• _Aim of the exercise_
With no line omitted, restate the records below exactly as they appear.
◇ ◇ ◇ ◇ ◇ ◇ ◇
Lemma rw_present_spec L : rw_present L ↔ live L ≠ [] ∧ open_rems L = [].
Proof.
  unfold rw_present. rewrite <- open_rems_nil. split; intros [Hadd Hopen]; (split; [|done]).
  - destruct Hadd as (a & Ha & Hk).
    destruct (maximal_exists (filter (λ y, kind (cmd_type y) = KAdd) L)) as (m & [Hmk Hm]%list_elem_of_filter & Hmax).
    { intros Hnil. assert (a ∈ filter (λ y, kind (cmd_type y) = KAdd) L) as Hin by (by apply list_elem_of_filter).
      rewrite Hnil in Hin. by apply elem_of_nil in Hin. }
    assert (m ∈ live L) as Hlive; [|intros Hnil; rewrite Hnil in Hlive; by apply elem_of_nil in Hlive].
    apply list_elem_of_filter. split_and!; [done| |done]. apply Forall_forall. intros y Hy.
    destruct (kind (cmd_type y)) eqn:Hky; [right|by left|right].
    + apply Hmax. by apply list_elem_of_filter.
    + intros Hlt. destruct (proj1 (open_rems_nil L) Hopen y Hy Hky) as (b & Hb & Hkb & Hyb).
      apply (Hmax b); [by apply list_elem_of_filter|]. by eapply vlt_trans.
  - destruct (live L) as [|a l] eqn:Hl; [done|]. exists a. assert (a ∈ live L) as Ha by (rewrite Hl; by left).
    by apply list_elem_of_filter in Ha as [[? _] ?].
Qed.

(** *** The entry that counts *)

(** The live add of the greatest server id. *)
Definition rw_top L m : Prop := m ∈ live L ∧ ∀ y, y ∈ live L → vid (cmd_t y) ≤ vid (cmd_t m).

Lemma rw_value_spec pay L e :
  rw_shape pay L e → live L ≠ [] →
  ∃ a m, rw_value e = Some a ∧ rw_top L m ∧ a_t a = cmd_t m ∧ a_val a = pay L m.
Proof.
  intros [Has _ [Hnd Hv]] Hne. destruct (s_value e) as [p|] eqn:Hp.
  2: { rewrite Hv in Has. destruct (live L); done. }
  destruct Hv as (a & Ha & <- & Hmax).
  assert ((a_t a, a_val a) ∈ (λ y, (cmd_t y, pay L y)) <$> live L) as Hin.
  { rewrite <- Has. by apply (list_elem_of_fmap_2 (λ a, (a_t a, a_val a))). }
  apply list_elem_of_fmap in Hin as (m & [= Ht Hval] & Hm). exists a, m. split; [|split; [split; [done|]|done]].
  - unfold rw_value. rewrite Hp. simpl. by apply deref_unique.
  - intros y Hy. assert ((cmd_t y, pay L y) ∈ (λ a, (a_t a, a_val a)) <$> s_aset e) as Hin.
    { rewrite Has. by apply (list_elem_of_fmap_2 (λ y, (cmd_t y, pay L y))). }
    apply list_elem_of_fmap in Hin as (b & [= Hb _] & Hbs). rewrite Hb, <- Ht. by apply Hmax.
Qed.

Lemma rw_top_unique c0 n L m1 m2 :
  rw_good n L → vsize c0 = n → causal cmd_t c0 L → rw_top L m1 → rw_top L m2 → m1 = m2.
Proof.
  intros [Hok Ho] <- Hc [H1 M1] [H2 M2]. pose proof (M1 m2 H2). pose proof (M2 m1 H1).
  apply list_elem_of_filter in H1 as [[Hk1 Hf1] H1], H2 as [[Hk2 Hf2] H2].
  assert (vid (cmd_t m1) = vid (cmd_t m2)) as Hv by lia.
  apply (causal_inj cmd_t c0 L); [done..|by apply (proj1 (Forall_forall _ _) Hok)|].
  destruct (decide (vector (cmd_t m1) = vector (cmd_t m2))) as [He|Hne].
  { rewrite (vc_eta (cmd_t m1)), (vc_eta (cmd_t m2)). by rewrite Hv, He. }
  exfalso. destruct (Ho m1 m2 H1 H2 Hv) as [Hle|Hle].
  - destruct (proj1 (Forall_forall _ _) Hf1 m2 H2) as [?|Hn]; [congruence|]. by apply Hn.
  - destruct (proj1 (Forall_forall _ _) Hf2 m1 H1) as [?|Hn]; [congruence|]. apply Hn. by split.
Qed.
◇ ◇ ◇ ◇ ◇ ◇ ◇
• _Finished exercise_
Lemma rw_present_spec L : rw_present L ↔ live L ≠ [] ∧ open_rems L = [].
Proof.
  unfold rw_present. rewrite <- open_rems_nil. split; intros [Hadd Hopen]; (split; [|done]).
  - destruct Hadd as (a & Ha & Hk).
    destruct (maximal_exists (filter (λ y, kind (cmd_type y) = KAdd) L)) as (m & [Hmk Hm]%list_elem_of_filter & Hmax).
    { intros Hnil. assert (a ∈ filter (λ y, kind (cmd_type y) = KAdd) L) as Hin by (by apply list_elem_of_filter).
      rewrite Hnil in Hin. by apply elem_of_nil in Hin. }
    assert (m ∈ live L) as Hlive; [|intros Hnil; rewrite Hnil in Hlive; by apply elem_of_nil in Hlive].
    apply list_elem_of_filter. split_and!; [done| |done]. apply Forall_forall. intros y Hy.
    destruct (kind (cmd_type y)) eqn:Hky; [right|by left|right].
    + apply Hmax. by apply list_elem_of_filter.
    + intros Hlt. destruct (proj1 (open_rems_nil L) Hopen y Hy Hky) as (b & Hb & Hkb & Hyb).
      apply (Hmax b); [by apply list_elem_of_filter|]. by eapply vlt_trans.
  - destruct (live L) as [|a l] eqn:Hl; [done|]. exists a. assert (a ∈ live L) as Ha by (rewrite Hl; by left).
    by apply list_elem_of_filter in Ha as [[? _] ?].
Qed.

(** *** The entry that counts *)

(** The live add of the greatest server id. *)
Definition rw_top L m : Prop := m ∈ live L ∧ ∀ y, y ∈ live L → vid (cmd_t y) ≤ vid (cmd_t m).

Lemma rw_value_spec pay L e :
  rw_shape pay L e → live L ≠ [] →
  ∃ a m, rw_value e = Some a ∧ rw_top L m ∧ a_t a = cmd_t m ∧ a_val a = pay L m.
Proof.
  intros [Has _ [Hnd Hv]] Hne. destruct (s_value e) as [p|] eqn:Hp.
  2: { rewrite Hv in Has. destruct (live L); done. }
  destruct Hv as (a & Ha & <- & Hmax).
  assert ((a_t a, a_val a) ∈ (λ y, (cmd_t y, pay L y)) <$> live L) as Hin.
  { rewrite <- Has. by apply (list_elem_of_fmap_2 (λ a, (a_t a, a_val a))). }
  apply list_elem_of_fmap in Hin as (m & [= Ht Hval] & Hm). exists a, m. split; [|split; [split; [done|]|done]].
  - unfold rw_value. rewrite Hp. simpl. by apply deref_unique.
  - intros y Hy. assert ((cmd_t y, pay L y) ∈ (λ a, (a_t a, a_val a)) <$> s_aset e) as Hin.
    { rewrite Has. by apply (list_elem_of_fmap_2 (λ y, (cmd_t y, pay L y))). }
    apply list_elem_of_fmap in Hin as (b & [= Hb _] & Hbs). rewrite Hb, <- Ht. by apply Hmax.
Qed.

Lemma rw_top_unique c0 n L m1 m2 :
  rw_good n L → vsize c0 = n → causal cmd_t c0 L → rw_top L m1 → rw_top L m2 → m1 = m2.
Proof.
  intros [Hok Ho] <- Hc [H1 M1] [H2 M2]. pose proof (M1 m2 H2). pose proof (M2 m1 H1).
  apply list_elem_of_filter in H1 as [[Hk1 Hf1] H1], H2 as [[Hk2 Hf2] H2].
  assert (vid (cmd_t m1) = vid (cmd_t m2)) as Hv by lia.
  apply (causal_inj cmd_t c0 L); [done..|by apply (proj1 (Forall_forall _ _) Hok)|].
  destruct (decide (vector (cmd_t m1) = vector (cmd_t m2))) as [He|Hne].
  { rewrite (vc_eta (cmd_t m1)), (vc_eta (cmd_t m2)). by rewrite Hv, He. }
  exfalso. destruct (Ho m1 m2 H1 H2 Hv) as [Hle|Hle].
  - destruct (proj1 (Forall_forall _ _) Hf1 m2 H2) as [?|Hn]; [congruence|]. by apply Hn.
  - destruct (proj1 (Forall_forall _ _) Hf2 m1 H1) as [?|Hn]; [congruence|]. apply Hn. by split.
Qed.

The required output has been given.